Collected data entries
________________________________________

(** ** Traps: trap.c, plic.c, main.c *)

(** The trap registers of this hart (sstatus.SIE and satp are in [cpu]), the
    interrupts the PLIC will hand out, the writes to other device registers, the
    last one first, and the static variables first of forkret() and started of
    main(). *)
Record hardware := mkHardware {
  hw_scause : Z;
  hw_sepc : Z;
  hw_stval : Z;
  hw_stvec : Z;
  hw_spp : bool;
  hw_spie : bool;
  hw_sip : Z;
  hw_hartid : Z;
  hw_claim : list Z;
  hw_mmio : list (Z * Z);
  hw_first : Z;
  hw_started : Z;
}.
Definition eta_hardware r := mkHardware (hw_scause r) (hw_sepc r) (hw_stval r) (hw_stvec r) (hw_spp
  r) (hw_spie r) (hw_sip r) (hw_hartid r) (hw_claim r) (hw_mmio r) (hw_first r) (hw_started r).
#[export] Instance upd_hw_scause : Upd hw_scause := ltac:(mk_upd hw_scause eta_hardware).
#[export] Instance upd_hw_sepc : Upd hw_sepc := ltac:(mk_upd hw_sepc eta_hardware).
#[export] Instance upd_hw_stval : Upd hw_stval := ltac:(mk_upd hw_stval eta_hardware).
#[export] Instance upd_hw_stvec : Upd hw_stvec := ltac:(mk_upd hw_stvec eta_hardware).
#[export] Instance upd_hw_spp : Upd hw_spp := ltac:(mk_upd hw_spp eta_hardware).
#[export] Instance upd_hw_spie : Upd hw_spie := ltac:(mk_upd hw_spie eta_hardware).
#[export] Instance upd_hw_sip : Upd hw_sip := ltac:(mk_upd hw_sip eta_hardware).
#[export] Instance upd_hw_hartid : Upd hw_hartid := ltac:(mk_upd hw_hartid eta_hardware).
#[export] Instance upd_hw_claim : Upd hw_claim := ltac:(mk_upd hw_claim eta_hardware).
#[export] Instance upd_hw_mmio : Upd hw_mmio := ltac:(mk_upd hw_mmio eta_hardware).
#[export] Instance upd_hw_first : Upd hw_first := ltac:(mk_upd hw_first eta_hardware).
#[export] Instance upd_hw_started : Upd hw_started := ltac:(mk_upd hw_started eta_hardware).

Definition zero_hardware : hardware := mkHardware 0 0 0 0 false false 0 0 [] [] 1 0.

(** ** The kernel state as one hart sees it *)

Record kstate := mkK {
  k_held : list lockid;               (* spinlocks this hart holds *)
  k_cpu : cpu;
  k_ticks : Z;                        (* trap.c: ticks *)
  k_nextpid : Z;
  k_nextnamespace : Z;
  k_procs : list proc;                (* proc[NPROC] *)
  k_nss : list namespace;             (* namespaces[NUMNS] *)
  k_initproc : option nat;
  k_initns : option nat;
  k_mem : gmap Z Z;                   (* physical memory, by byte *)
  k_freelist : Z;                     (* kmem.freelist *)
  k_ftable : list file;               (* ftable.file[NFILE] *)
  k_pipes : gmap Z pipe;              (* pipes, by the page they are in *)
  k_kpgtbl : Z;                       (* vm.c: kernel_pagetable *)
  k_fs : fsys;                        (* the file system *)
  k_dev : devices;                    (* console and UART *)
  k_vdisk : vdisk;                    (* virtio_disk.c: disk *)
  k_hw : hardware;                    (* trap registers, PLIC *)
}.
Definition eta_kstate r := mkK (k_held r) (k_cpu r) (k_ticks r) (k_nextpid r)
  (k_nextnamespace r) (k_procs r) (k_nss r) (k_initproc r) (k_initns r) (k_mem r)
  (k_freelist r) (k_ftable r) (k_pipes r) (k_kpgtbl r) (k_fs r) (k_dev r) (k_vdisk r)
  (k_hw r).
#[export] Instance upd_k_held : Upd k_held := ltac:(mk_upd k_held eta_kstate).
#[export] Instance upd_k_cpu : Upd k_cpu := ltac:(mk_upd k_cpu eta_kstate).
#[export] Instance upd_k_ticks : Upd k_ticks := ltac:(mk_upd k_ticks eta_kstate).
#[export] Instance upd_k_nextpid : Upd k_nextpid := ltac:(mk_upd k_nextpid eta_kstate).
#[export] Instance upd_k_nextns : Upd k_nextnamespace := ltac:(mk_upd k_nextnamespace eta_kstate).
#[export] Instance upd_k_procs : Upd k_procs := ltac:(mk_upd k_procs eta_kstate).
#[export] Instance upd_k_nss : Upd k_nss := ltac:(mk_upd k_nss eta_kstate).
#[export] Instance upd_k_initproc : Upd k_initproc := ltac:(mk_upd k_initproc eta_kstate).
#[export] Instance upd_k_initns : Upd k_initns := ltac:(mk_upd k_initns eta_kstate).
#[export] Instance upd_k_mem : Upd k_mem := ltac:(mk_upd k_mem eta_kstate).
#[export] Instance upd_k_freelist : Upd k_freelist := ltac:(mk_upd k_freelist eta_kstate).
#[export] Instance upd_k_ftable : Upd k_ftable := ltac:(mk_upd k_ftable eta_kstate).
#[export] Instance upd_k_pipes : Upd k_pipes := ltac:(mk_upd k_pipes eta_kstate).
#[export] Instance upd_k_kpgtbl : Upd k_kpgtbl := ltac:(mk_upd k_kpgtbl eta_kstate).
#[export] Instance upd_k_fs : Upd k_fs := ltac:(mk_upd k_fs eta_kstate).
#[export] Instance upd_k_dev : Upd k_dev := ltac:(mk_upd k_dev eta_kstate).
#[export] Instance upd_k_vdisk : Upd k_vdisk := ltac:(mk_upd k_vdisk eta_kstate).
#[export] Instance upd_k_hw : Upd k_hw := ltac:(mk_upd k_hw eta_kstate).

Abbreviation K := (M kstate).

(** The kernel's data when main() is entered: the bss is zero and the two
    initialised counters are 1. *)
Definition bss : kstate :=
  mkK [] (mkCpu None 0 false false 0) 0 1 1 (replicate 64 zero_proc) (replicate 64 zero_namespace)
    None None ∅ 0 (replicate 100 zero_file) ∅ 0 zero_fsys zero_devices zero_vdisk zero_hardware.

(** An image as the linker lays it out, for the examples. *)
Definition sample_image : Image := {|
  sym_etext := 0x80008000; sym_end := 0x80022000; sym_trampoline := 0x80007000;
  sym_uservec := 0x80007000; sym_userret := 0x8000709c; sym_kernelvec := 0x80005c00;
  sym_forkret := 0x80001a00; sym_usertrap := 0x80002a00; sym_rodata := replicate 16 0;
  sym_stack := replicate 16 0 |}.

________________________________________

Copy out each line of the records above that includes "Definition".

SOLUTION >>
Definition eta_hardware r := mkHardware (hw_scause r) (hw_sepc r) (hw_stval r) (hw_stvec r) (hw_spp
Definition zero_hardware : hardware := mkHardware 0 0 0 0 false false 0 0 [] [] 1 0.
Definition eta_kstate r := mkK (k_held r) (k_cpu r) (k_ticks r) (k_nextpid r)
Definition bss : kstate :=
Definition sample_image : Image := {|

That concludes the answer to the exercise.